Requirement: For the records below, print the lines from the line with "(cl_pending_allocated c) eqn:Ea." through the line with "unfold saturating_add64 at" exactly as written; include both end lines and exclude the rest.
Records shown section start
(** One unit of the validation. *)
Lemma closing_tick c ps xs :
  closing c ps xs →
  ∃ b c', closure_tick store c = (Ok b, c') ∧
    if b then ∃ ps' xs', closing c' ps' xs' ∧ closing_units c' ps' xs' < closing_units c ps xs
    else (N.of_nat (size (cl_descriptors c')) ≤ 317464).
Proof.
  intros Hc. pose proof Hc as [H1 H2 H3 H4 H5 H6 H7 H8]. unfold closure_tick. rewrite H2.
  destruct xs as [[|x xs]|]; cbn [fmap option_fmap option_map list_fmap].
  - (* the expansion ends *)
    exists true. eexists. split; [done|]. exists ps, None. split; [split; cbn; try done; intros Ha; by destruct (H3 Ha)|].
    unfold closing_units. cbn. lia.
  - (* a child moves to the stack *)
    exists true. eexists. split; [done|]. exists (x :: ps), (Some xs).
    assert (all ps (Some (x :: xs)) ≡ₚ all (x :: ps) (Some xs)) as Hp by (cbn; solve_Permutation).
    split; [split; cbn -[forest_nodes f_entries N.add expanded]; try done|].
    + by rewrite H1.
    + by rewrite <-Hp.
    + cbn [expanded app] in *. rewrite forest_app, forest_cons in H7. rewrite forest_cons, forest_app. lia.
    + cbn [expanded app] in *. rewrite f_entries_app, len_app, len_f_cons in H8. rewrite len_f_cons, f_entries_app, len_app. lia.
    + unfold closing_units. rewrite !sum_over_cons. cbn [cl_pending_allocated]. pose proof (t_nodes_pos x). cbn -[N.mul N.add N.sub].
      destruct (cl_pending_allocated c) eqn:Ea; [lia|]. by destruct (H3 eq_refl).
  - rewrite H1. destruct ps as [|t ps]; cbn [fmap list_fmap].
    + destruct (cl_pending_allocated c) eqn:Ea.
      * exists true. eexists. split; [done|]. exists [], None. split; [by split|]. unfold closing_units. cbn. rewrite Ea. lia.
      * exists false. eexists. split; [done|]. cbn in H7. lia.
    + cbn [expanded] in *. rewrite app_nil_r in *. apply Forall_cons in H4 as [Ht H4].
      cbn -[bool_decide]. destruct (cl_descriptors c !! rr_hash (t_ref t)) as [r|] eqn:Ed.
      * assert (r = t_ref t) as ->.
        { destruct (H5 _ _ Ed) as (t' & Ht' & -> & E). f_equal. apply (tree_hash_inj store); [by eapply subtree_in..|done]. }
        rewrite bool_decide_eq_true_2 by done. exists true. eexists. split; [done|]. exists ps, None.
        rewrite forest_cons in H7. rewrite len_f_cons in H8.
        split; [split; cbn -[forest_nodes f_entries N.add]; rewrite ?app_nil_r; try done|].
        -- intros Ha. by destruct (H3 Ha).
        -- lia.
        -- lia.
        -- unfold closing_units. rewrite !sum_over_cons. pose proof (t_nodes_pos t). cbn -[N.mul N.add N.sub]. lia.
      * pose proof (closing_load t Ht) as Hload. pose proof (closing_height t Ht).
        rewrite forest_cons in H7. rewrite len_f_cons in H8. pose proof (t_nodes_pos t).
        unfold saturating_add64 at 1. rewrite N.min_l by (unfold U64_MAX; lia).
        rewrite (proj2 (N.ltb_ge _ _)) by done. rewrite (proj2 (N.ltb_ge MAX_VISITED_NODES _)) by (unfold MAX_VISITED_NODES; lia).
        cbn [orb]. rewrite Hload.
        assert (saturating_add64 (cl_visited_nodes c) 1 = cl_visited_nodes c + 1) as -> by (apply N.min_l; unfold U64_MAX; lia).
        destruct t as [g|h cs].
        -- assert (t_entries (RLeaf g) = g) as Eg by apply app_nil_r. rewrite Eg in H8.
           unfold MAX_LOADED_ENTRIES in *.
           assert (saturating_add64 (cl_visited_entries c) (len g) = cl_visited_entries c + len g) as ->
             by (apply N.min_l; unfold U64_MAX; lia).
           rewrite (proj2 (N.ltb_ge _ _)) by lia. exists true. eexists. split; [done|]. exists ps.
           apply (closing_record c (RLeaf g) ps (len g)); try done. rewrite Eg. unfold f_entries. cbn [children fmap list_fmap concat]. rewrite (len_nil (A := FileEntry)). lia.
        -- pose proof (subtree_in _ _ _ Hin Ht) as (_ & Hcs & _ & _)%tree_in_node.
           exists true. eexists. split; [done|]. exists ps. destruct cs as [|u cs]; [done|].
           apply (closing_record c (RNode h (u :: cs)) ps 0); try done; [by rewrite t_entries_node|]. cbn. lia.
Qed.
End closure.

(** * From the root to the hand-over *)
Section hand_over.
Context {B3 : Blake3} (entries : list FileEntry) (vault_id device_id : bytes).
Abbreviation es := (sort_by fe_path entries).
Abbreviation State := ReplacementRebuildV2.
Implicit Types s : State.
Context (Hes : entries_ok es).
Context (Hvault : validate_root_id "vault" vault_id false = Ok tt) (Hdevice : validate_root_id "device" device_id true = Ok tt).
Context (Hinj : injective_on hash_bytes (.∈ written es)).

Definition the_store : MemoryChunkStore := put_all (written es) ms_new.
Definition the_root : RootNodeV2 :=
  {| r2_vault_id := vault_id; r2_created_ms := 0; r2_tree := root_of es; r2_parent_hash := None; r2_device_id := device_id |}.

Lemma the_store_stored : stored the_store (written es).
Proof. by apply put_all_stored. Qed.
Lemma written_bound : len (written es) ≤ 317464.
Proof. apply (length_written es the_store); [done|]. apply the_store_stored. Qed.

Lemma the_root_valid : r2_new vault_id device_id (root_of es) = Ok the_root.
Proof.
  unfold r2_new, r2_validate. cbn [r2_tree r2_vault_id r2_device_id].
  by rewrite (root_of_shape _ the_store Hes the_store_stored), Hvault, Hdevice.
Qed.

Lemma the_root_length : r2_serialized_length the_root = Ok (root_length entries vault_id device_id).
Proof.
  pose proof the_root_valid as Hv. unfold r2_new in Hv. unfold r2_serialized_length.
  fold the_root in Hv. destruct (r2_validate the_root) as [[]|]; [|done].
  destruct (root_length_run entries vault_id device_id Hes written_bound Hvault Hdevice) as [Hr Hl].
  cbn [r2_vault_id r2_device_id r2_tree r2_parent_hash the_root]. unfold child_paths in Hr. rewrite Hr.
  by rewrite (proj2 (N.ltb_ge _ _)).
Qed.
(** Past its imports, a job whose [mkdir] can succeed gets past [mkdir],
    whatever the library calls then do, and leaves the output directory a
    directory when the library calls do not remove it. *)
Lemma artifact_job_past_mkdir (w : World) (a : Artifact) (s : State)
    (t : Fs.node) (r : Result bool) (s' : State) :
  imports_succeed w ->
  keeps_output_dir w a ->
  Fs.mkdir_parents_exist_ok (output_dir a) (fs s) = inl t ->
  artifact_job w (text a) s = (r, s') ->
  past_mkdir a s s' /\ Fs.is_dir (output_dir a) (fs s') = true.
Proof.
  intros I K MK H.
  pose proof (FsFacts.mkdir_from_creates _ _ _ _ MK) as D.
  unfold past_mkdir.
  unfold artifact_job, import_from, from_pretrained, save_pretrained in H.
  unfold output_dir in MK.
  do 11
    (back H;
     repeat match goal with
       | E : import_from_ _ _ _ _ = _ |- _ =>
           rewrite I in E; first [discriminate E | injection E as <-]
       | E : Fs.mkdir_parents_exist_ok _ _ = _ |- _ =>
           rewrite MK in E; first [discriminate E | injection E as <-]
       | E : from_pretrained_ w ?c ?n ?e ?tp = (?x, _),
         Dp : Fs.is_dir _ ?tp = true |- _ =>
           let Dx := fresh "D" in
           pose proof (proj1 (K tp Dp) c n e) as Dx;
           rewrite E in Dx; cbn [fst] in Dx; clear E
       | E : save_pretrained_ w ?c ?n _ ?tp = (?x, _),
         Dp : Fs.is_dir _ ?tp = true |- _ =>
           let Dx := fresh "D" in
           pose proof (proj2 (K tp Dp) c n) as Dx;
           rewrite E in Dx; cbn [fst] in Dx; clear E
       end;
     try solve [ split;
                 [ cbn [fs console calls]; rewrite <- ?app_assoc;
                   cbn [app]; eexists; reflexivity
                 | cbn [fs console calls]; assumption ] ]).
  back H.
  match type of H with
  | context [if ?c then _ else _] => destruct c
  end.
  - apply bind_inv in H.
    destruct H as [(size & s1 & H8 & H) | (e & H8 & ->)];
      apply stat_inv in H8; cbn [fs console calls] in H8;
      destruct H8 as [-> _].
    + do 4 back H. apply ret_inv in H. destruct H as [-> ->].
      split; [ cbn [fs console calls]; rewrite <- ?app_assoc;
               cbn [app]; eexists; reflexivity
             | cbn [fs console calls]; assumption ].
    + split; [ cbn [fs console calls]; rewrite <- ?app_assoc;
               cbn [app]; eexists; reflexivity
             | cbn [fs console calls]; assumption ].
  - back H. apply ret_inv in H. destruct H as [-> ->].
    split; [ cbn [fs console calls]; rewrite <- ?app_assoc;
             cbn [app]; eexists; reflexivity
           | cbn [fs console calls]; assumption ].
Qed.



(** *** The whole run *)

Lemma bind_print {B} (text : string) (k : unit -> M B) (s : State) :
  bind (print text) k s =
  k tt (mkState (fs s) (console s ++ [text])%list (calls s)).
Proof. reflexivity. Qed.

Lemma bind_ret {A B} (a : A) (k : A -> M B) (s : State) :
  bind (ret a) k s = k a s.
Proof. reflexivity. Qed.

Lemma main_summary_run (b1 b2 : bool) (s : State) :
  main_summary [("bert_ner", b1); ("distilbert", b2)] s =
  (if b1 && b2 then Return tt else Raise (SystemExit 1),
   mkState (fs s) (console s ++ summary_lines b1 b2)%list (calls s)).
Proof.
  unfold main_summary.
  do 3 (rewrite bind_print; cbv beta; cbn [fs console calls]).
  change (getitem "bert_ner" [("bert_ner", b1); ("distilbert", b2)])
    with (@ret bool b1).
  rewrite bind_ret.
  rewrite bind_print; cbv beta; cbn [fs console calls].
  change (getitem "distilbert" [("bert_ner", b1); ("distilbert", b2)])
    with (@ret bool b2).
  rewrite bind_ret.
  do 2 (rewrite bind_print; cbv beta; cbn [fs console calls]).
  change (all (values [("bert_ner", b1); ("distilbert", b2)]))
    with (b1 && (b2 && true)).
  rewrite andb_true_r.
  unfold summary_lines, status_line.
  destruct (b1 && b2).
  - do 17 (rewrite bind_print; cbv beta; cbn [fs console calls]).
    unfold print; cbn [fs console calls].
    rewrite <- !app_assoc. reflexivity.
  - do 5 (rewrite bind_print; cbv beta; cbn [fs console calls]).
    unfold sys_exit, raise.
    rewrite <- !app_assoc. reflexivity.
Qed.

Lemma gate_closed_unavailable (w : World) :
  gate_open w = false -> unavailable w <> [].
Proof.
  intros G U. apply gate_open_unavailable in U. congruence.
Qed.

Lemma main_closed (w : World) (fs0 : Fs.node) :
  gate_open w = false ->
  main w (init fs0) =
  (Raise (SystemExit 1),
   mkState fs0 (banner ++ gate_report (unavailable w))
           ["main"; "check_dependencies"]).
Proof.
  intros G. pose proof (gate_closed_unavailable w G) as NE.
  assert (main_results w (init fs0) =
          (Raise (SystemExit 1),
           mkState fs0 (banner ++ gate_report (unavailable w))
                   ["main"; "check_dependencies"])) as MR.
  { unfold main_results. rewrite <- bind_assoc.
    unfold bind at 1. now rewrite (main_gate_closed w fs0 NE). }
  unfold main, bind. now rewrite MR.
Qed.

Lemma main_open (w : World) (fs0 : Fs.node) r1 s1 r2 s2 :
  gate_open w = true ->
  job w BertNer (at_first_job w fs0) = (r1, s1) ->
  job w DistilBert (at_second_job w fs0) = (r2, s2) ->
  main w (init fs0) =
  (if success_of r1 && success_of r2 then Return tt
   else Raise (SystemExit 1),
   mkState (fs s2)
           (console (after_try DistilBert r2 s2)
              ++ summary_lines (success_of r1) (success_of r2))%list
           (calls s2)).
Proof.
  intros G J1 J2.
  destruct (main_results_open w fs0 _ _ _ _ G J1 J2) as [_ MR].
  unfold main, bind. rewrite MR, main_summary_run.
  now rewrite after_try_fs, after_try_calls.
Qed.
Records shown section end
Exercise response:
    + destruct (cl_pending_allocated c) eqn:Ea.
      * exists true. eexists. split; [done|]. exists [], None. split; [by split|]. unfold closing_units. cbn. rewrite Ea. lia.
      * exists false. eexists. split; [done|]. cbn in H7. lia.
    + cbn [expanded] in *. rewrite app_nil_r in *. apply Forall_cons in H4 as [Ht H4].
      cbn -[bool_decide]. destruct (cl_descriptors c !! rr_hash (t_ref t)) as [r|] eqn:Ed.
      * assert (r = t_ref t) as ->.
        { destruct (H5 _ _ Ed) as (t' & Ht' & -> & E). f_equal. apply (tree_hash_inj store); [by eapply subtree_in..|done]. }
        rewrite bool_decide_eq_true_2 by done. exists true. eexists. split; [done|]. exists ps, None.
        rewrite forest_cons in H7. rewrite len_f_cons in H8.
        split; [split; cbn -[forest_nodes f_entries N.add]; rewrite ?app_nil_r; try done|].
        -- intros Ha. by destruct (H3 Ha).
        -- lia.
        -- lia.
        -- unfold closing_units. rewrite !sum_over_cons. pose proof (t_nodes_pos t). cbn -[N.mul N.add N.sub]. lia.
      * pose proof (closing_load t Ht) as Hload. pose proof (closing_height t Ht).
        rewrite forest_cons in H7. rewrite len_f_cons in H8. pose proof (t_nodes_pos t).
        unfold saturating_add64 at 1. rewrite N.min_l by (unfold U64_MAX; lia).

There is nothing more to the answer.